Thursday, March 29, 2007

Celebrities - just like the rest (or worst!) of us.

I was working in an edit suite recently and overheard a well known TV personality making a call to book train tickets. They wanted to go to Glasgow first class (hey, if you've got the cash why not travel in comfort?) but booking four tickets (around the same table) so that...
...I don't have to sit next to any common people

Now, this person has a column in The Independent and presents themselves as fair-minded, liberal, person-of-the-people in their writing/TV presenting!
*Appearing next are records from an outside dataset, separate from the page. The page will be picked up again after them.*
(* ===== verification/LayeredQuery.v ===== *)
(** * Queries over layered snapshots

    Models the query traits of [LayeredSnapshotIndex] in crates/parser/
    cce-codegraph/src/index/snapshot_query/layered_impls.rs and its methods in
    index/snapshot_index.rs: every read merges the deltas of the chain into
    what the base snapshot answers. *)

From S2P Require Import Prelude MultiMap SortedVec Kinds EntityDiff DependencyGraph EdgeSet.
From S2P Require Import EntityIndex SymbolIndex RelationIndex DeltaDiff DeltaApply RelationQuery.
From S2P Require Import TransitiveDeps Layered.
From stdpp Require Import fin_sets sorting.
From Stdlib Require Import ZArith Lia.
#[local] Open Scope Z_scope.

Module LayeredQuery.
Import Kinds EdgeSet RelationIndex DeltaDiff RelationQuery Layered.

#[local] Existing Instances SymbolIndex.SymbolKey_eq_dec SymbolIndex.SymbolKey_countable.

(** The walk from the last delta to the first: the newest one that removes or
    adds what is looked up decides. *)
Fixpoint latest {D A : Type} (removes : D → bool) (adds : D → option A) (base : option A)
    (newest_first : list D) : option A :=
  match newest_first with
  | [] => base
  | d :: ds =>
      if removes d then None
      else match adds d with Some a => Some a | None => latest removes adds base ds end
  end.

(** [count as i64], then [count.max(0)]. *)
Definition saturated (z : Z) : Z := Z.max z 0.

Section layered.
Context (sha256_hex : list Z → string).
Context {StandardizedImport : Type} `{!EqDecision StandardizedImport}.
Context `{!SetIter EntityId, !SetIter string, !SetIter SymbolKey}.
Abbreviation Snapshot := (@RelationSnapshotIndex StandardizedImport).
Abbreviation Delta := (@SnapshotDelta StandardizedImport).
Abbreviation Layer := (@LayeredSnapshotIndex StandardizedImport).

Definition walk {A : Type} (removes : Delta → bool) (adds : Delta → option A) (b : option A)
    (x : Layer) : option A := latest removes adds b (reverse (deltas x)).

Definition added_with (i : EntityId) (d : Delta) : option AddedEntity :=
  find_first (added_as i) (added_entities d).

(** ** Entities *)

Definition contains_entity (i : EntityId) (x : Layer) : bool :=
  bool_decide (is_Some
    (walk (removes_entity i) (λ d, if adds_entity i d then Some tt else None)
       (if contains_function i (base x) then Some tt else None) x)).

Definition layered_function_count (x : Layer) : Z :=
  saturated
    (foldl (λ n d, n + Z.of_nat (length (added_entities d)) - Z.of_nat (length (removed_entities d)))
       (function_count (base x)) (deltas x)).

Definition merge_ids (keep : AddedEntity → bool) (ids : list EntityId) (d : Delta)
    : list EntityId :=
  foldl (λ ids a, if keep a then DeltaApply.push_new ids (EntityDiff.id (added_entity a)) else ids)
    (Prelude.retain (λ i, negb (bool_decide (i ∈ removed_entities d))) ids) (added_entities d).

Definition in_lines (f : string) (a b : Z) (e : AddedEntity) : bool :=
  in_file f e && (EntityIndex.start_row (added_entity e) <=? b)
  && (a <=? EntityIndex.end_row (added_entity e)).

#[export] Instance layered_entities : EntityQueries Layer := {|
  get_function_by_entity_id i x :=
    walk (removes_entity i) (λ d, added_entity <$> added_with i d)
      (get_function_by_entity_id i (base x)) x;
  get_function_ids_by_name n x :=
    foldl (merge_ids (λ a, bool_decide (EntityIndex.entity_name (added_entity a) = n)))
      (get_function_ids_by_name n (base x)) (deltas x);
  contains_function := contains_entity;
  function_count := layered_function_count;
  get_file_path_by_entity i x :=
    walk (removes_entity i) (λ d, added_path <$> added_with i d)
      (get_file_path_by_entity i (base x)) x;
  get_entities_in_line_range f a b x :=
    foldl (merge_ids (in_lines f a b)) (get_entities_in_line_range f a b (base x)) (deltas x);
|}.

(** ** Relations *)

Definition layered_by_caller (c : EntityId) (x : Layer) : option (list ResolvedRelation) :=
  if is_removed_entity c x then None
  else nonempty
         (foldl (merge_relations c)
            (default [] (get_resolved_relations_by_caller c (base x))) (deltas x)).

Definition merge_callers (i : EntityId) (cs : list EntityId) (d : Delta) : list EntityId :=
  foldl (λ cs r, if decide (callee_id r = Some i) then DeltaApply.push_new cs (caller r) else cs)
    (Prelude.retain
       (λ c, negb (bool_decide (c ∈ removed_entities d))
             && negb (existsb (λ r, bool_decide (caller r = c ∧ callee_id r = Some i))
                        (removed_relations d))) cs)
    (added_relations d).

Definition layered_callers (i : EntityId) (x : Layer) : list EntityId :=
  if is_removed_entity i x then []
  else limited (foldl (merge_callers i) (get_callers_by_callee_entity i (base x)) (deltas x)).

Definition merge_relations_to (i : EntityId) (rs : list ResolvedRelation) (d : Delta)
    : list ResolvedRelation :=
  Prelude.retain
    (λ r, negb (bool_decide (caller r ∈ removed_entities d))
          && negb (bool_decide (relation_identity r ∈ map relation_identity (removed_relations d)))) rs
  ++ leading_to i (added_relations d).

Definition layered_relations_to (i : EntityId) (x : Layer) : list ResolvedRelation :=
  foldl (merge_relations_to i) (get_relations_to_entity i (base x)) (deltas x).

Definition layered_relation_count (x : Layer) : Z :=
  saturated
    (foldl (λ n d,
        n - Z.of_nat (sum_list (map (λ i, length (edges_of i (relations (source (base x)))))
                                  (removed_entities d)))
          - Z.of_nat (length (removed_relations d)) + Z.of_nat (length (added_relations d)))
       (resolved_relation_count (base x)) (deltas x)).

(** One edge for every caller and callee, added ones after those of the base. *)
Definition push_pair (st : list ResolvedRelation * gset (EntityId * option EntityId))
    (r : ResolvedRelation) :=
  if decide ((caller r, callee_id r) ∈ st.2) then st
  else (st.1 ++ [r], {[(caller r, callee_id r)]} ∪ st.2).

Definition layered_classified (e : ExternalCallType) (x : Layer) : list ResolvedRelation :=
  let found := get_relations_by_classification e (base x) in
  let added :=
    Prelude.retain (λ r, bool_decide (external_type r = Some e))
      (reverse (deltas x) ≫= added_relations) in
  (foldl push_pair (found, list_to_set (map (λ r, (caller r, callee_id r)) found)) added).1.

Definition uncount (m : gmap ExternalCallType nat) (r : ResolvedRelation)
    : gmap ExternalCallType nat :=
  match external_type r with
  | Some e => match m !! e with Some n => <[e := (n - 1)%nat]> m | None => m end
  | None => m
  end.

Definition layered_stats (x : Layer) : gmap ExternalCallType nat :=
  foldl uncount
    (foldl count_classification (get_classification_stats (base x)) (deltas x ≫= added_relations))
    (deltas x ≫= removed_relations).

#[export] Instance layered_relations : RelationQueries Layer := {|
  get_resolved_relations_by_caller := layered_by_caller;
  get_callers_by_callee_entity := layered_callers;
  get_callers_by_callee_and_type i t x :=
    foldl (λ cs r, DeltaApply.push_new cs (caller r)) [] (of_type t (layered_relations_to i x));
  get_relations_to_entity := layered_relations_to;
  resolved_relation_count := layered_relation_count;
  get_relations_by_classification := layered_classified;
  get_classification_stats := layered_stats;
|}.

(** The checked variant sorts and limits once more. *)
Definition layered_callers_checked (i : EntityId) (x : Layer) : result (list EntityId) IndexError :=
  if contains_function i x then Ok (limited (get_callers_by_callee_entity i x))
  else Err (EntityNotFound i).

(** ** Files *)

Definition is_file (f : string) (i : FileInfo) : bool :=
  bool_decide (info_path i = f) || bool_decide (file_id i = f).

Definition adds_file (f : string) (d : Delta) : bool := existsb (is_file f) (added_files d).

Definition is_file_active (f : string) (x : Layer) : bool :=
  foldl (λ active d,
      let active := if removes_file f d then false else active in
      if adds_file f d then true else active)
    (contains_file f (base x)) (deltas x).

(** [filter] and [count]. *)
Definition count_files (p : string → bool) (fs : list string) : Z :=
  Z.of_nat (length (Prelude.retain p fs)).

Definition layered_imports_of (f : string) (x : Layer) : option (@ImportTable StandardizedImport) :=
  t ← get_import_table f (base x);
  let t := foldl (λ t d,
      match find_first (λ i, bool_decide (import_diff_path i = f)) (import_diffs d) with
      | Some i => merge_imports t i
      | None => t
      end) t (deltas x) in
  if is_file_active f x then Some t else None.

(** ** Symbols *)

Definition layered_entity_by_key (k : SymbolKey) (x : Layer) : option EntityId :=
  let added d := find_first (λ a, bool_decide (added_key a = k)) (added_entities d) in
  match head (omap added (reverse (deltas x))) with
  | Some a => Some (EntityDiff.id (added_entity a))
  | None =>
      match get_entity_id_by_symbol_key k (base x) with
      | Some i => if is_removed_entity i x then None else Some i
      | None =>
          fst <$> find_first
            (λ p, bool_decide (EntityIndex.entity_name p.2 = SymbolIndex.scoped_name k)
                  && negb (is_removed_entity p.1 x))
            (entries (EntityIndex.function_index (entities (source (base x)))))
      end
  end.

Definition layered_entity_by_stable_id (sid : string) (x : Layer) : option EntityId :=
  let added d := find_first (λ a, bool_decide (SymbolIndex.stable_id sha256_hex (added_key a) = sid))
                   (added_entities d) in
  match head (omap added (reverse (deltas x))) with
  | Some a => Some (EntityDiff.id (added_entity a))
  | None =>
      i ← get_entity_id_by_stable_symbol_id sid (base x);
      if is_removed_entity i x then None else Some i
  end.

Definition layered_symbol_keys (x : Layer) : list SymbolKey :=
  let removed : gset EntityId := list_to_set (deltas x ≫= removed_entities) in
  let removed_keys := omap (λ i, get_symbol_key_by_entity_id i (base x)) (set_iter removed) in
  Prelude.retain (λ k, negb (bool_decide (k ∈ removed_keys))) (stable_symbol_keys (base x))
  ++ (deltas x ≫= λ d, map added_key (added_entities d)).

#[export] Instance layered_symbols : SymbolQueries Layer := {|
  get_entity_id_by_symbol_key := layered_entity_by_key;
  get_entity_id_by_stable_symbol_id := layered_entity_by_stable_id;
  get_symbol_key_by_entity_id i x :=
    walk (removes_entity i) (λ d, added_key <$> added_with i d)
      (get_symbol_key_by_entity_id i (base x)) x;
  stable_symbol_keys := layered_symbol_keys;
|}.

Definition layered_exports_of (f : string) (x : Layer) : option (list ExportInfo) :=
  es ← get_exports f (base x);
  let es := foldl (λ es d,
      match find_first (λ e, bool_decide (export_diff_path e = f)) (export_diffs d) with
      | Some e => merge_exports (λ k, layered_entity_by_key k x) es e
      | None => es
      end) es (deltas x) in
  if is_file_active f x then Some es else None.

#[export] Instance layered_files : FileQueries StandardizedImport Layer := {|
  get_file f x :=
    walk (removes_file f) (λ d, find_first (is_file f) (added_files d)) (get_file f (base x)) x;
  contains_file f x :=
    bool_decide (is_Some
      (walk (removes_file f) (λ d, if adds_file f d then Some tt else None)
         (if contains_file f (base x) then Some tt else None) x));
  file_count x :=
    saturated
      (foldl (λ n d, n - count_files (λ f, contains_file f (base x)) (removed_files d)
                     + Z.of_nat (length (added_files d)))
         (file_count (base x)) (deltas x));
  get_import_table := layered_imports_of;
  has_imports f x := is_file_active f x && has_imports f (base x);
  import_count x :=
    saturated
      (foldl (λ n d, n - count_files (λ f, has_imports f (base x)) (removed_files d))
         (import_count (base x)) (deltas x));
  get_exports := layered_exports_of;
  get_entity_ids_by_file f x :=
    foldl (merge_ids (in_file f)) (get_entity_ids_by_file f (base x)) (deltas x);
|}.

(** ** Transitive dependencies *)

Abbreviation DirectMap := (gmap string (list string)).

Definition push_dependent (m : DirectMap) (dd : DependencyDiff) : DirectMap :=
  foldl (λ m t, <[t := default [] (m !! t) ++ [source_file dd]]> m) m (added_dependencies dd).

Definition push_dependencies (m : DirectMap) (dd : DependencyDiff) : DirectMap :=
  <[source_file dd := default [] (m !! source_file dd) ++ added_dependencies dd]> m.

(** What a level of the search has found: the result, the files seen, the next
    level. *)
Definition visit_file (st : gset string * gset string * list string) (f : string) :=
  let '(found, visited, next) := st in
  if decide (f ∈ visited) then st
  else ({[f]} ∪ found, {[f]} ∪ visited, next ++ [f]).

Fixpoint search_files (direct : string → list string) (depth : nat)
    (found visited : gset string) (queue : list string) : gset string :=
  match depth, queue with
  | O, _ | _, [] => found
  | S depth, _ =>
      let '(found, visited, next) := foldl visit_file (found, visited, []) (queue ≫= direct) in
      search_files direct depth found visited next
  end.

Definition OVERLAY_DEPTH : nat := 10.

Definition extend_transitive (from_base : list string) (added : DirectMap)
    (direct : string → list string) (f : string) : list string :=
  let found : gset string := list_to_set from_base in
  merge_sort String.le
    (elements
       (search_files (λ g, default [] (added !! g) ++ direct g) OVERLAY_DEPTH found
          ({[f]} ∪ found) (set_iter found))).

Definition snapshot_transitive (b : Snapshot) : TransitiveDeps.TransitiveFileDeps :=
  TransitiveDeps.from_relation_index TransitiveDeps.SNAPSHOT_DEPTH (source b).

Definition layered_dependents_of (f : string) (x : Layer) : list string :=
  extend_transitive (TransitiveDeps.transitive_dependents_of (snapshot_transitive (base x)) f)
    (foldl push_dependent ∅ (deltas x ≫= dependency_diffs))
    (λ g, Graph.get_dependents g (dependency_graph (source (base x)))) f.

Definition layered_dependencies_of (f : string) (x : Layer) : list string :=
  extend_transitive (TransitiveDeps.transitive_dependencies_of (snapshot_transitive (base x)) f)
    (foldl push_dependencies ∅ (deltas x ≫= dependency_diffs))
    (λ g, Graph.get_dependencies g (dependency_graph (source (base x)))) f.
End layered.

End LayeredQuery.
One celeb I've got a bit of experience of is Jeremy Paxman - In the late eighties I was working as a maintenance engineer in BBC Television News and was doing the late shift one night (essentially what was the Nine O'clock News and then Newsnight) and was on the studio floor in Studio Two, BBC Television Centre trying to fix Paxman's 'cought-cut' (a button on a long cable that the newsreader keeps to hand to momentarily mute his microphone if he has a coughing fit). Not really noticing the time and my brain having long blanked out the seemingly unending re-cueing of the theme music over the studio's monitors I didn't realise that while scrabbling about under the programme desk the Studio Manager had counted the crew down for the live transmission. As I emerged from under the desk by Paxman's legs he put a gentle yet very firm hand on my head and pushed me back under the table-top and as he finished delivering his piece to camera introducing the first report on video tape he let go and said with a broad grin "you didn't know we were on the air, did you?" - what a gentleman! Not at all like the media-types I have to deal with nowadays.

Paxman anecdote no.2

One of the guys who was an engineer on my team used to do a monthly comic strip featuring the adventures of "Paxman" - a caped crusader who always won the day with his hard-questioning of politicians(!) - The strip would get photo-copied and put up on staff noticeboards around the building (the days before the web!) - eventually the weight of 'stop abusing the noticeboards' emails meant my colleague stopped the cartoon. One day a few months later another colleague had to go and fix the vt100 terminal in Paxman's office and noticed the complete set of cartoons on his pinboard.

2 comments:

Anonymous said...

Real celebrities don't book their own train tickets. 'nuff said.

Ben Sweeting said...

perhaps that's all it takes to claim to be a 'person-of-the-people'...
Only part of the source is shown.